誰もが知るこのフクロウコインは、紀元前5世紀に都市国家アテネで発行されたテトラドラクマ銀貨です。このコインにはアテネの守護女神アテナと、その聖鳥であるフクロウが表現されており、多くの方が本やパンフレット、博物館での展示やアクセサリーのモティーフなどで目にしたことがあると思います。
アテネ BC454-BC430 テトラドラクマ銀貨
裏面にはフクロウと共に、オリーヴとΑΘΕ銘、そして「小さな月」が確認できます。
この月が示唆することについては様々な説が存在し、未だ明確な答えは定まっていないのです。

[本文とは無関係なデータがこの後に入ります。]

(** An access of the store, after what others did to it. *)
Definition answered {X} (m : storeM X) : stateM Worker WorkerFault (result StoreError X) := λ w,
  let '(r, s) := m (others (wk_looks w) (wk_store w)) in (Ok r, set_store s w).
Definition access {X} (m : storeM X) : workM X := r ← answered m; or_fault store_fault r.
(** [let _ =], and [if let Ok]. *)
Definition attempted {X} (m : storeM X) : workM (option X) :=
  r ← answered m; mret (match r with Ok a => Some a | Err _ => None end).
Definition ignored {X} (m : storeM X) : workM unit := _ ← answered m; mret tt.
Definition look : workM nat := λ w, (Ok (wk_looks w), set_store (wk_store w) w).
Definition is_cancelled : workM bool := n ← look; mret (cancelled n).
Definition clock : workM OffsetDateTime := λ w, (Ok (to_utc (now_at (rs_io (wk_store w)))), w).
Definition draw : workM Uuid := λ w, (Ok (fresh_uuid (rs_io (wk_store w))), w).

(** The fields of [RunWorker] that do not change. *)
Context (run : RunId) (task : Task) (workspace : WorkspaceRef) (workspace_key : WorkspaceKey)
  (workspace_metadata : option WorkspaceMetadata) (policy : PolicyEngine) (cancellation : CancellationToken)
  (registry : ToolRegistry (Tool:=T)).
(** Handing a call over is what is recorded; when it is answered, the call is over. *)
Lemma does_serve_call step call sd :
  sd_call sd = call →
  does_here (λ w, Open [step] [call] w ∧ authorized (MkServed sd (wk_store w))) (serve_call run sd) (λ _, Open [step] []).
Proof.
  intros Hcall. unfold serve_call. apply does_self. intros v [Hv Hauth].
  apply (does_bind _ _ _ (λ _, Open [step] [call])).
  { intros w r w' _ -> [= <- <-]. split; [|by intros ? _; destruct Hv].
    split; [done|]. exists [MkServed sd (wk_store v)]. split; [done|]. by apply Forall_singleton. }
  intros ?. eapply (does_then run); [apply stable_open|apply calm_look|]. intros n.
  eapply (does_then run); [apply stable_open|apply calm_waits, calm_ret|]. intros ?.
  apply (does_bind _ _ _ (λ r w, Open [step] [call] w ∧ ∀ completed, r = Ok (Ok completed) → call_over call (wk_store w))).
  - intros w r w' Hwf Hw Hrun. unfold answered in Hrun.
    pose proof (others_calm run (wk_looks w) (wk_store w)) as Hoth. set (s := others (wk_looks w) (wk_store w)) in *.
    pose proof (serve_calm run n sd s) as Hserve. pose proof (serve_ends run n sd s) as Hends.
    destruct (serve n sd s) as [z s'] eqn:Hz. cbn in Hserve. injection Hrun as <- <-.
    assert (calmly run w (set_store s' w)) as Hc by (split; [cbn; by etrans|done|done]).
    split; [by apply (calmly_advances run)|]. intros y [= <-]. split; [by apply (stable_open _ _ w)|].
    intros completed [= ->]. cbn. rewrite <- Hcall. eapply Hends; [|done].
    apply (store_steps_keep _ _ Hwf), (calm_steps run), Hoth.
  - intros r. cbn beta. destruct r as [[completed|[e|refusal]]|e]; [|apply does_err..].
    apply does_done. intros w [Hw Hover]. eapply close_call; [done|]. by eapply Hover.
Qed.

Lemma does_execute_scheduled st call risk approval :
  does_here (λ w, during st call w ∧ ∀ sd, sd_call sd = call → sd_admission sd = admission_of approval →
      authorized (MkServed sd (wk_store w)))
    (execute_scheduled run workspace_key workspace_metadata cancellation st call risk approval) next_ok.
Proof.
  unfold execute_scheduled. set (P := λ w, during st call w ∧ ∀ sd, _ → _ → _).
  assert (stable_here P) as HP.
  { apply stable_and; [apply stable_open|]. intros w w' Hwf Hc Hw sd Hsd Had.
    apply (persistent_lasts _ (authorized_persistent sd) (wk_store w)); [done|apply Hc|by apply Hw]. }
  eapply does_bind; [by apply does_scheduled_call|]. intros sd. cbn beta.
  apply (does_bind _ _ _ (λ _, Open [step_id st] [])).
  { intros w r w' Hwf [[Hw Hau] [Hcall Had]]. by apply (does_serve_call (step_id st) call sd Hcall); [|split; [|apply Hau]]. }
  intros completed. eapply does_bind; [apply does_publish, stable_open|]. intros ?. cbn beta.
  destruct (cc_outcome completed).
  - eapply does_bind; [apply does_finish_step; [apply stable_open|done]|]. intros ?. cbn beta.
    apply (does_pre _ (Open [] [])); [|intros w _ [? ?]; by eapply close_step].
    eapply (does_then run); [apply stable_open|apply calm_look|]. intros n.
    eapply (does_then run); [apply stable_open|apply calm_lift|]. intros artifacts. by apply does_done.
  - apply (does_step_failed _ _ _ (Open [step_id st] [])); [apply stable_open|done].
  - eapply does_bind; [apply does_finish_cancelled|]. intros ?. by apply does_done.
  - eapply does_bind; [apply does_finish_step; [apply stable_open|done]|]. intros ?. apply does_done.
    intros w [? ?]. by eapply close_step.
  - apply (does_step_failed _ _ _ (Open [step_id st] [])); [apply stable_open|done].
Qed.

(** In the middle of a call on which policy's verdict [d] is recorded. *)
Definition judged (st : Step) (call : ToolCallId) (tool_id : ToolId) (tool : T) (hash : InputHash) (d : PolicyDecision)
    (w : Worker) : Prop :=
  during st call w ∧ recorded call tool_id hash d (wk_store w) ∧ evaluated call tool hash d (wk_store w).
Lemma stable_judged st call tool_id tool hash d : stable_here (judged st call tool_id tool hash d).
Proof.
  apply stable_and; [apply stable_open|]. apply stable_and; apply stable_store, persistent_lasts;
    [apply recorded_persistent|apply evaluated_persistent].
Qed.

Lemma does_load_approval P id :
  stable_here P →
  does_here P (access (approval id)) (λ a w, P w ∧ tb_approvals (rs_tables (wk_store w)) !! ar_id a = Some a).
Proof.
  intros HP. apply (does_access run authorized P _ (λ a s, tb_approvals (rs_tables s) !! ar_id a = Some a));
    [done|apply calm_op_ops; split; [constructor|apply still_reader]|].
  intros s a s' Hwf [-> Hr]%with_reader_spec. specialize (Hr a eq_refl). cbn.
  destruct (load_approval id (rs_tables s)) as [y t] eqn:Hl. cbn in Hr. subst y.
  apply load_approval_Ok in Hl as [_ Ha]; [|apply Hwf]. by destruct (wf_approvals _ (sw_tables _ Hwf) _ _ Ha) as [-> _].
Qed.
Lemma does_drop P P' {X} (m : workM X) Q : does_here P m Q → (∀ w, P' w → P w) → does_here P' m Q.
Proof. intros Hm HP. eapply does_pre; [exact Hm|]. intros w _. apply HP. Qed.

この月の形は「二十六夜月」と呼ばれ、旧暦(太陰暦)の26日にみられる月であることからこう称されています。また夜明け前の午前1時~3時頃に現われることから「有明月」とも呼ばれています。
二十六夜月
古くからある説では、ペルシア戦争においてギリシャ連合艦隊がペルシア艦隊を破った「サラミスの海戦」がBC480年9月の二十六夜月の週に行われたことから、歴史的大勝利を記念してデザインに取り入られられたと云われています。
同じくアテナ神が被っている兜に施されているオリーヴの紋様も、この勝利を記念しているのだと伝えられてきました。
事実、BC480年以前に発行されたコインには月が無く、アテナ神の兜にもオリーヴはみられません。
アテネ BC500-BC480 テトラドラクマ銀貨
もうひとつの説は、フクロウはアテナ神の化身であり夜の姿と云われていることから、月は夜半であることを示している、すなわち「場面の時間」を表現しているというものです。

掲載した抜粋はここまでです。